Inflammation down-regulates CYP3A4-catalysed drug metabolism in hemodialysis patients.

BACKGROUND

Recent studies indicate that inflammation may also affect CYP3A4 activity. Associations of CYP3A4-mediated metabolism of quinine, with inflammatory biomarkers were investigated in patients undergoing maintenance hemodialysis (HD).

METHODS

A single dose of 100 mg quinine was given to 44 HD patients and the plasma concentration of quinine and its metabolite 3-OH-quinine were measured 12 h after drug intake. The ratios of quinine/3-OH-quinine and 4β-OH-cholesterol/cholesterol were used as markers of CYP3A4 activity.
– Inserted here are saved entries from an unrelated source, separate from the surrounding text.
(* ===== verification/ThreadsDelete.v ===== *)
(** Deleting the threads of a machine: machine__delete_threads and
    __machine__remove_thread of src/src/machine.c, thread__put and
    thread__delete of src/src/thread.c.

    A removed thread goes from the tree of its bucket to the dead list, through
    the union of the two kinds of node, and is freed with its last reference;
    one that a caller still holds stays on the dead list. *)
From Stdlib Require Import ZArith Lia String List.
From stdpp Require Import base tactics option list numbers gmap sorting functions fin vector finite strings.
From S2P Require Import Prelude RbTree RbSpec RbRep RbLink RbUnlink RbIter RbSearch.
From S2P Require Import ListHead ListRep Refcount Rwsem CString Unwind Threads ThreadsInv ThreadsFind DeadList.

Local Open Scope Z_scope.

(** ** The maps of the threads that are left *)

(** What the table asks of the maps when threads go: a put gives back one of
    the references that are left.  [n] counts them for each set. *)
Class MapsPut (S : Type) `{!Store S machine_st, !MapsOps S} := {
  maps_held : S → (Z → nat) → Prop;
  maps_held_ext : ∀ s n n', (∀ m, n m = n' m) → maps_held s n → maps_held s n';
  maps_held_with : ∀ (M : machine_st) s n, maps_held s n → maps_held (with_part M s) n;
  maps_put_wp : ∀ s n m, maps_held s n → m ≠ NULL → (0 < n m)%nat →
    wp (maps__put m) (λ _ s', maps_held s' (<[m := (n m - 1)%nat]> n) ∧ part s' = part s) s;
}.
(* ===== verification/World.v ===== *)
(** The whole state of a machine: its thread table, its maps and its dsos, each
    component a part of it ([Store] instances), and the maps of MapsObj.v as
    the implementation of what Threads.v asks of maps ([MapsOps],
    [MapsLaws]).  The counts of the dsos are one table, which the maps and the
    list of dsos share. *)
From Stdlib Require Import ZArith Lia.
From stdpp Require Import base tactics option list numbers gmap fin vector finite.
From S2P Require Import Prelude RbTree ListHead Refcount DsoRef Rwsem Maps MapsObj DsoData Dsos.
From S2P Require Import Threads ThreadsInv.

Local Open Scope Z_scope.

Record world := World {
  w_machine : machine_st;
  w_maps : maps_world;
  w_dso_rb : rb_state; w_dso_list : list_mem; w_dso : gmap Z dso;
  w_dso_head : Z; w_dso_pool : list Z;
}.

#[export] Instance world_machine_store : Store world machine_st.
Proof.
  refine {| part := w_machine;
    with_part m w := World m (w_maps w) (w_dso_rb w) (w_dso_list w) (w_dso w)
                       (w_dso_head w) (w_dso_pool w) |};
    by try intros ? ? []; try intros [].
Defined.
#[export] Instance world_maps_store : Store world maps_world.
Proof.
  refine {| part := w_maps;
    with_part m w := World (w_machine w) m (w_dso_rb w) (w_dso_list w) (w_dso w)
                       (w_dso_head w) (w_dso_pool w) |};
    by try intros ? ? []; try intros [].
Defined.
#[export] Instance world_dsos_store : Store world dsos_st.
Proof.
  refine {|
    part w := DsosSt (w_dso_rb w) (w_dso_list w) (w_dso w) (mw_dso (w_maps w))
                (w_dso_head w) (w_dso_pool w);
    with_part d w := World (w_machine w) (with_part (dn_refs d) (w_maps w))
                (dn_rb d) (dn_list d) (dn_dso d) (dn_head d) (dn_pool d) |};
    by try intros [] [] []; try intros [] []; try intros [? []].
Defined.

Section world.
Variable lock : pthread_rwlock maps_st.

#[export] Instance world_maps_ops : MapsOps world := {|
  Threads.maps__new := lift (MapsObj.maps__new lock);
  Threads.maps__get a := lift (MapsObj.maps__get a);
  Threads.maps__put a := lift (MapsObj.maps__put lock a);
  Threads.maps__empty a := lift (on_maps a Maps.maps__empty);
  maps__insert_at a m := lift (on_maps a (maps__insert lock m));
|}.

Definition world_room (w : world) : nat :=
  if decide (maps_pool_ok (w_maps w)) then length (mw_pool (w_maps w)) else 0%nat.

(** Only the maps change, by evolving, and the table. *)
Definition world_evolves (w w' : world) : Prop :=
  objs_evolve (w_maps w) (w_maps w') ∧
  w' = World (w_machine w') (w_maps w') (w_dso_rb w) (w_dso_list w) (w_dso w)
         (w_dso_head w) (w_dso_pool w).

#[export] Instance world_maps_laws : MapsLaws world.
Proof.
  refine {| maps_refs w := obj_refs (w_maps w); maps_room := world_room;
            maps_evolves := world_evolves |}.
  - intros w1 w2 w3 [E1 ->] [E2 ->]. split; [by eapply objs_evolve_trans|done].
  - intros M w. split; [|done]. by apply objs_evolve_refl.
  - done.
  - done.
  - intros w. unfold world_room. case_decide as Hok; [|lia]. intros Hl.
    destruct (mw_pool (w_maps w)) as [|a pool] eqn:Hp; [simpl in Hl; lia|].
    apply wp_lift. eapply wp_mono; [by eapply maps_new_run|]. intros v w' [-> ->].
    pose proof Hok as [Hn Hf]. rewrite Hp in Hn, Hf.
    apply NoDup_cons in Hn as [Ha Hn]. apply Forall_cons in Hf as [(Hz & _ & Ho) Hf].
    split_and!; [done|..|done| |].
    + unfold obj_refs. apply eq_None_not_Some in Ho. by rewrite lookup_fmap, Ho.
    + apply obj_refs_insert.
    + simpl. rewrite decide_True; [done|]. split; simpl; [done|].
      rewrite Forall_forall in Hf |- *. intros x Hx. destruct (Hf x Hx) as (? & ? & ?).
      split_and!; [done|done|]. rewrite lookup_insert_ne; [done|]. by intros ->.
    + split; [by apply maps_new_evolve|done].
  - intros w m n Hm Hr. unfold obj_refs in Hr. rewrite lookup_fmap in Hr.
    apply fmap_Some in Hr as (o & Ho & ->).
    apply wp_lift. eapply wp_mono; [by eapply maps_get_run|]. intros v w' [-> ->].
    split_and!; [done|apply obj_refs_insert|done| |split; [by apply maps_get_evolve|done]].
    unfold world_room. simpl.
    pose proof (maps_pool_ok_get (w_maps w) m o (refcount_inc (mo_refcnt o)) Ho) as Hiff.
    simpl in Hiff. destruct (decide (maps_pool_ok (w_maps w))), (decide _); try done; tauto.
Defined.
End world.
Inflammatory biomarkers, high-sensitive CRP (hsCRP), pentraxin 3 (PTX3) and orosomucoid were followed during 4 weeks prior to quinine administration.

RESULTS

The quinine/3-OH-quinine ratio correlated with median concentrations of hsCRP (Rho = 0.48; p = 0.001) and orosomucoid (Rho = 0.44; p = 0.003), and also with interleukin-6 at 12 h after drug intake (Rho = 0.43; P = 0.004) but not PTX3. In multivariate regression analysis, the correlation between CYP3A4 activity and median hsCRP remained borderline significant (p = 0.05). 4β-OH-cholesterol/cholesterol ratio correlated with quinine/3-OH-quinine (p = 0.008), but not with any of the inflammation markers.

CONCLUSIONS

The association between CYP3A4 activity and inflammatory biomarkers suggest that the activity of CYP3A4 is reduced by inflammation in HD patients. Further studies are needed to confirm this finding and to assess to what extent magnitude and duration of inflammation as well as the microbiota affect drug metabolism.